(Dataset entries Opens)

(** * The annotation editor of the sidebar: drafts, tags, save and shortcut

    A shallow embedding of [src/sidebar/components/annotation-editor.js]:
    the closures the [AnnotationEditor] component creates on each render
    ([onEditTags], [onAddTag], [onRemoveTag], [onEditText], [onSave],
    [onKeyDown]) become functions in a small state monad over a [World]
    that holds the draft store and the trace of every call made to an
    injected service, to the store or to the key event. *)

From Stdlib Require Import ZArith NArith Ascii String.
From stdpp Require Import base option list gmap.

Local Open Scope Z_scope.

(** ** JavaScript strings and the built-ins the component uses *)

(** A JavaScript string is a sequence of UTF-16 code units. *)
Abbreviation jsstring := (list N).

(** A string literal of the source, one code unit per ASCII character. *)
Fixpoint js (s : string) : jsstring :=
  match s with
  | EmptyString => []
  | String a r => N_of_ascii a :: js r
  end.

(** ECMAScript [WhiteSpace] and [LineTerminator] code points, the
    characters [String.prototype.trim] strips.  All of them are in the
    basic plane, so they are single code units. *)
Definition isWhiteSpace (c : N) : bool :=
  ((c =? 9) || (c =? 10) || (c =? 11) || (c =? 12) || (c =? 13)
   || (c =? 32) || (c =? 160) || (c =? 5760)
   || ((8192 <=? c) && (c <=? 8202))
   || (c =? 8232) || (c =? 8233) || (c =? 8239) || (c =? 8287)
   || (c =? 12288) || (c =? 65279))%N.

Fixpoint trimStart (s : jsstring) : jsstring :=
  match s with
  | [] => []
  | c :: r => if isWhiteSpace c then trimStart r else s
  end.

Definition trimEnd (s : jsstring) : jsstring :=
  reverse (trimStart (reverse s)).

(** [String.prototype.trim] *)
Definition trim (s : jsstring) : jsstring := trimEnd (trimStart s).

(** [Array.prototype.indexOf] on an array of strings, searching from
    [i]: the index of the first element strictly equal to [x], or -1. *)
Fixpoint indexOf_from (l : list jsstring) (x : jsstring) (i : Z) : Z :=
  match l with
  | [] => -1
  | y :: r => if decide (y = x) then i else indexOf_from r x (i + 1)
  end.

Definition indexOf (l : list jsstring) (x : jsstring) : Z := indexOf_from l x 0.

(** [Array.prototype.splice (start, deleteCount)] without inserted items:
    the array as the call leaves it (the removed elements, which the call
    returns, are not used by the component). *)
Definition splice {A} (l : list A) (start deleteCount : Z) : list A :=
  let len := Z.of_nat (length l) in
  let s := if start <? 0 then Z.max (len + start) 0 else Z.min start len in
  let d := Z.min (Z.max deleteCount 0) (len - s) in
  take (Z.to_nat s) l ++ drop (Z.to_nat (s + d)) l.

(** Truthiness of a string value: every string but the empty one. *)
Definition truthy (s : jsstring) : bool :=
  match s with [] => false | _ :: _ => true end.

(** Truthiness of a value that is a string, [null] or [undefined]. *)
Definition truthy_opt (v : option jsstring) : bool :=
  match v with Some s => truthy s | None => false end.

(** ** Data model *)

Module Annotation.
Record t := mk { id : jsstring; group : jsstring }.
End Annotation.

Module Group.
Record t := mk { id : jsstring; type : jsstring }.
End Group.

Module Draft.
(** [text] is [None] when the field is absent ([undefined] or [null]). *)
Record t := mk {
  annotation : Annotation.t;
  text : option jsstring;
  tags : list jsstring;
  isPrivate : bool
}.
End Draft.

Module TagRecord.
Record t := mk { text : jsstring }.
End TagRecord.

Module HTMLInputElement.
Record t := mk { value : jsstring }.
End HTMLInputElement.

Module Event.
Record t := mk { key : jsstring; metaKey : bool; ctrlKey : bool }.
End Event.

(** How a promise settles. *)
Inductive Settled :=
  | Fulfilled
  | Rejected (err : jsstring).

(** One call that leaves the component: to an injected service, to the
    store's [createDraft] action, or to a method of the key event. *)
Inductive Call :=
  | CreateDraft (a : Annotation.t) (changes : Draft.t)
  | TagsStore (records : list TagRecord.t)
  | AnnotationsSave (a : Annotation.t)
  | ToastError (message : jsstring)
  | StopPropagation
  | PreventDefault.

Module World.
Record t := mk {
  (** the draft store: at most one draft per annotation identity *)
  drafts : gmap (list N) Draft.t;
  (** the groups the store knows, by id *)
  groups : gmap (list N) Group.t;
  (** [tagInputRef.current]: the tag editor's input element, once mounted *)
  tagInput : option HTMLInputElement.t;
  (** every call made so far, oldest first *)
  calls : list Call
}.
End World.

(** ** The state monad of the event handlers *)

Definition M (A : Type) : Type := World.t → A * World.t.

#[export] Instance M_ret : MRet M := λ A a w, (a, w).
#[export] Instance M_bind : MBind M :=
  λ A B k m w, let '(a, w1) := m w in k a w1.

Definition get : M World.t := λ w, (w, w).

(** Record a call to an external collaborator. *)
Definition call (c : Call) : M unit :=
  λ w, (tt, World.mk (World.drafts w) (World.groups w) (World.tagInput w)
                     (World.calls w ++ [c])).

(** ** The store, as the component uses it *)

(** Modelled from the spec: the store's [getDraft] selector is not part of
    this file; it "returns the current draft for the given annotation
    identity, or an absent value if none exists". *)
Definition getDraft (w : World.t) (a : Annotation.t) : option Draft.t :=
  World.drafts w !! Annotation.id a.

(** Modelled from the spec: the store's [getGroup] selector is not part of
    this file; "getGroup(groupId) -> Group|absent". *)
Definition getGroup (w : World.t) (id : jsstring) : option Group.t :=
  World.groups w !! id.

(** Modelled from the spec: the store's [createDraft] action is not part of
    this file; it "establishes or replaces the draft for annotation, taking
    overrides as the full replacement state" of the fields text, tags and
    isPrivate, and "overwrites any existing draft for the same annotation
    identity".  The call is also recorded in the trace. *)
Definition createDraft (a : Annotation.t) (changes : Draft.t) : M unit :=
  λ w, (tt, World.mk
              (<[Annotation.id a :=
                   Draft.mk a (Draft.text changes) (Draft.tags changes)
                            (Draft.isPrivate changes)]> (World.drafts w))
              (World.groups w) (World.tagInput w)
              (World.calls w ++ [CreateDraft a changes])).

(** ** The component *)

Section Closures.

(** [normalizeKeyName] of [shared/browser-compatibility-utils], imported
    by the component and not part of this file. *)
Variable normalizeKeyName : jsstring → jsstring.

(** The [annotation] prop. *)
Variable annotation : Annotation.t.

(** The draft read from the store at line 44 of this render; past line 53
    it is not null. *)
Variable draft : Draft.t.

Definition tags : list jsstring := Draft.tags draft.
Definition text : option jsstring := Draft.text draft.

(** [!text && !tags.length] *)
Definition isEmpty : bool :=
  negb (truthy_opt text) && (Z.of_nat (length tags) =? 0).

(** [{ ...draft, tags }] handed to [createDraft] *)
Definition onEditTags (tags : list jsstring) : M unit :=
  createDraft (Draft.annotation draft)
    (Draft.mk (Draft.annotation draft) (Draft.text draft) tags
              (Draft.isPrivate draft)).

Definition onAddTag (newTag : jsstring) : M bool :=
  let value := trim newTag in
  if Z.of_nat (length value) =? 0 then mret false
  else if 0 <=? indexOf tags value then mret false
  else
    let tagList := tags ++ [value] in
    call (TagsStore (map (λ tag, TagRecord.mk tag) tagList)) ;;
    onEditTags tagList ;;
    mret true.

Definition onRemoveTag (tag : jsstring) : M bool :=
  let newTagList := tags in
  let index := indexOf newTagList tag in
  if 0 <=? index then
    let newTagList := splice newTagList index 1 in
    onEditTags newTagList ;;
    mret true
  else mret false.

(** [{ ...draft, text }] handed to [createDraft] *)
Definition onEditText (text : option jsstring) : M unit :=
  createDraft (Draft.annotation draft)
    (Draft.mk (Draft.annotation draft) text (Draft.tags draft)
              (Draft.isPrivate draft)).

(** [onSave] is an async function.  [onSave_begin] is what a call runs
    before it suspends at the [await]: the flush of the tag input
    (lines 114-116) and the call of [annotationsService.save]. *)
Definition onSave_begin : M unit :=
  w ← get;
  match World.tagInput w with
  | Some input =>
      if truthy (HTMLInputElement.value input)
      then onAddTag (HTMLInputElement.value input) ;; mret tt
      else mret tt
  | None => mret tt
  end ;;
  call (AnnotationsSave annotation).

(** [onSave_settle r] is what runs once the promise of
    [annotationsService.save] has settled as [r] (lines 117-121); its
    result is how the promise of [onSave] itself settles. *)
Definition onSave_settle (r : Settled) : M Settled :=
  match r with
  | Fulfilled => mret Fulfilled
  | Rejected err =>
      call (ToastError (js "Saving annotation failed")) ;;
      mret Fulfilled
  end.

(** A whole run of [onSave], the save service settling as [r]. *)
Definition onSave (r : Settled) : M Settled :=
  onSave_begin ;; onSave_settle r.

(** [onKeyDown] calls [onSave ()] and does not await it: the handler
    runs [onSave_begin] and returns. *)
Definition onKeyDown (event : Event.t) : M unit :=
  let key := normalizeKeyName (Event.key event) in
  if isEmpty then mret tt
  else if (Event.metaKey event || Event.ctrlKey event)
          && bool_decide (key = js "Enter")
  then
    call StopPropagation ;;
    call PreventDefault ;;
    onSave_begin
  else mret tt.

End Closures.

(** What a render hands to the child components. *)
Module Element.
Record t {Style : Type} := mk {
  onKeyDown : Event.t → M unit;
  (** [MarkdownEditor] *)
  textStyle : Style;
  text : option jsstring;
  onEditText : option jsstring → M unit;
  (** [TagEditor] *)
  onAddTag : jsstring → M bool;
  onRemoveTag : jsstring → M bool;
  tagList : list jsstring;
  (** [AnnotationPublishControl] *)
  isDisabled : bool;
  onSave_begin : M unit;
  onSave_settle : Settled → M Settled;
  (** whether [AnnotationLicense] is rendered *)
  shouldShowLicense : bool
}.
Arguments t : clear implicits.
End Element.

(Dataset entries Closes)

Given the data above, transcribe exactly the lines from the one containing "the closures the" down to the one containing "(** ECMAScript [WhiteSpace]", and no others.

    the closures the [AnnotationEditor] component creates on each render
    ([onEditTags], [onAddTag], [onRemoveTag], [onEditText], [onSave],
    [onKeyDown]) become functions in a small state monad over a [World]
    that holds the draft store and the trace of every call made to an
    injected service, to the store or to the key event. *)

From Stdlib Require Import ZArith NArith Ascii String.
From stdpp Require Import base option list gmap.

Local Open Scope Z_scope.

(** ** JavaScript strings and the built-ins the component uses *)

(** A JavaScript string is a sequence of UTF-16 code units. *)
Abbreviation jsstring := (list N).

(** A string literal of the source, one code unit per ASCII character. *)
Fixpoint js (s : string) : jsstring :=
  match s with
  | EmptyString => []
  | String a r => N_of_ascii a :: js r
  end.

(** ECMAScript [WhiteSpace] and [LineTerminator] code points, the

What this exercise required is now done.